Lin Weishi. Enhancement of quinoline degradation and denitrification nitrogen removal by using fermentation liquid from food waste. Industrial Water Treatment[J], 2021, 41(7): 94-99 doi:10.19965/j.cnki.iwt.2020-0941

喹啉及其衍生物为典型的多环芳烃含氮杂环化合物,常用于制备羟基喹啉类药物、溶剂、有机合成剂、橡胶促进剂以及防腐剂等产品1。
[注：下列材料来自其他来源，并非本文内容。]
(** Putting the old value back only happens to classes that are not plain. *)
Lemma put_back_spec {A} i s f k u m1 sl (Q : A -> agg_state * answers -> Prop) :
  (i < length ks)%nat -> plain = false -> summed i s -> s_maps s !! part P k = Some m1 ->
  slots m1 !! sl = Some (Some (k, u)) ->
  wpx (_ <- (_ <- on_map (part P k) (set_value plain sl u) ;;
             Preaggregation.drop_processed kc vc (Some ka) (Some va) i) ;; throw NotEnoughSpace) Q
    (fun e s' => cut_short i e s'.1) (s, f).
Proof.
  intros Hi Hp [Hm Hw] Hm1 Hsl. unfold wpx. rewrite bind_assoc. apply wpx_bind.
  eapply on_map_wpx; [done|]. eapply wpx_mono; [by eapply set_value_spec|..].
  - intros [] [m3 f3] H3. apply agg_drop_spec; [done|done|congruence].
  - intros e [m3 f3] (-> & _ & _). split; [done|]. congruence.
Qed.

Lemma add_value_spec i s f k v m1 u :
  (i < length ks)%nat -> summed i s -> ks !! i = Some k -> vs !! i = Some v ->
  s_maps s !! part P k = Some m1 -> ok m1 -> view m1 k = Some u ->
  wpx (Preaggregation.add_value hash_impl plus plain kc vc (Some ka) (Some va) i (part P k) k)
    (fun _ s' => summed (S i) s'.1) (fun e s' => cut_short i e s'.1) (s, f).
Proof.
  intros Hi Hs Hk Hv Hm1 Hok Hu. pose proof Hs as [Hm Hw].
  destruct (map_at_present hash_impl None plain m1 f k u Hok Hu) as (sl & E & Hsl).
  unfold Preaggregation.add_value. apply wpx_bind.
  eapply wpx_eq; [by eapply on_map_eq|]. rewrite set_s_maps_id by done.
  apply wpx_bind. eapply on_map_wpx; [done|]. apply wpx_bind.
  eapply wpx_eq; [by eapply value_at_eq|]. apply wpx_bind, wpx_copy_alloc.
  2:{ intros Hp f'. split; [done|]. congruence. }
  intros f1. apply wpx_mret. simpl. rewrite set_s_maps_id by done. apply wpx_bind.
  eapply wpx_eq; [apply on_mem_eq; simpl; rewrite Hm; eapply obj_at_eq; [apply Hin|done]|].
  rewrite <- Hm, set_s_mem_id.
  apply agg_full_spec. eapply on_map_wpx; [done|]. apply wpx_bind, wpx_copy_alloc.
  - intros f2. eapply wpx_mono; [by eapply set_value_spec|..].
    + intros [] [m3 f3] H3. simpl in *. subst m3. apply (summed_S i s k v m1 sl); [done..|]. rewrite Hu.
      by apply (entered_update hash_impl m1 k u _ sl m1), pview_entered_self.
    + intros e [m3 f3] (-> & Hp & H3). simpl in *. subst m3. split; [done|]. rewrite set_s_maps_id by done.
      by eapply put_back_spec.
  - intros Hp f2. split; [done|]. simpl. rewrite set_s_maps_id by done. by eapply put_back_spec.
Qed.
Lemma write_row_added i s f :
  (i < length ks)%nat -> summed i s ->
  wpx (Preaggregation.write_row hash_impl plus plain ps kc vc (Some ka) (Some va) i)
    (fun _ s' => summed (S i) s'.1) (fun e s' => cut_short i e s'.1) (s, f).
Proof.
  intros Hi Hs. pose proof Hs as [Hm Hw]. destruct (lookup_lt_is_Some_2 ks i Hi) as [k Hk].
  destruct (lookup_lt_is_Some_2 vs i) as [v Hv]; [by rewrite (ai_length _ _ _ _ _ _ _ _ _ Hin)|].
  unfold Preaggregation.write_row. apply wpx_bind.
  eapply wpx_eq; [apply on_mem_eq; rewrite Hm; eapply obj_at_eq; [apply Hin|done]|].
  rewrite <- Hm, set_s_mem_id. cbv zeta. rewrite (proj2 (Z.eqb_neq P 0)) by lia.
  destruct (summed_map i s k Hs) as (m1 & Hm1 & Hok). apply wpx_bind. fold (part P k).
  eapply wpx_eq; [eapply on_map_eq; [done|by apply pa_count_eq]|]. rewrite set_s_maps_id by done.
  destruct (view m1 k) as [u|] eqn:Hu; simpl.
  - by eapply add_value_spec.
  - by eapply add_key_spec.
Qed.

Lemma writeOut_added s f :
  summed 0 s ->
  wpx (Preaggregation.writeOut hash_impl plus plain ps kc vc input)
    (fun _ s' => summed (length ks) s'.1)
    (fun e s' => exists i, (i < length ks)%nat /\ cut_short i e s'.1) (s, f).
Proof.
  intros Hs. pose proof Hs as [Hm _]. unfold Preaggregation.writeOut.
  destruct (ai_key_entry _ _ _ _ _ _ _ _ _ Hin) as [mf1 E1]. destruct (ai_value_entry _ _ _ _ _ _ _ _ _ Hin) as [mf2 E2].
  apply wpx_bind. eapply wpx_eq; [apply on_mem_eq, column_at_eq; rewrite Hm; exact E1|]. rewrite set_s_mem_id. simpl.
  apply wpx_bind. eapply wpx_eq; [apply on_mem_eq, read_as_eq; rewrite Hm; apply Hin|]. rewrite set_s_mem_id.
  apply wpx_bind. eapply wpx_eq; [apply on_mem_eq, column_at_eq; rewrite Hm; exact E2|]. rewrite set_s_mem_id. simpl.
  apply wpx_bind. eapply wpx_eq; [apply on_mem_eq, read_as_eq; rewrite Hm; apply Hin|]. rewrite set_s_mem_id, length_map.
  apply (wpx_for_seq _ (fun i s' => summed i s'.1)); [|done].
  intros i [s1 f1] Hi Hs1. eapply wpx_mono; [by apply write_row_added|done|].
  intros e s2 H2. by exists i.
Qed.
End preaggregation.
炼焦行业废水中,喹啉及其同系物质量浓度可高达219 mg/L,蒸氨工艺后其在污染物中的占比高达74.1%2。因喹啉具有较大的生物毒性,且具有致畸、致癌作用,其在地表水环境和工业排水中的浓度都被严格管控3

活性污泥工艺中,喹啉会严重抑制污泥中硝化和反硝化细菌的活性,尤其是反硝化细菌,严重阻碍废水生物脱氮过程4。Yaohui Bai等5从驯化后的污泥中分离出可降解喹啉的特殊菌种,以投加菌剂的方式强化喹啉降解,但单纯投加菌剂的反硝化系统稳定性不足。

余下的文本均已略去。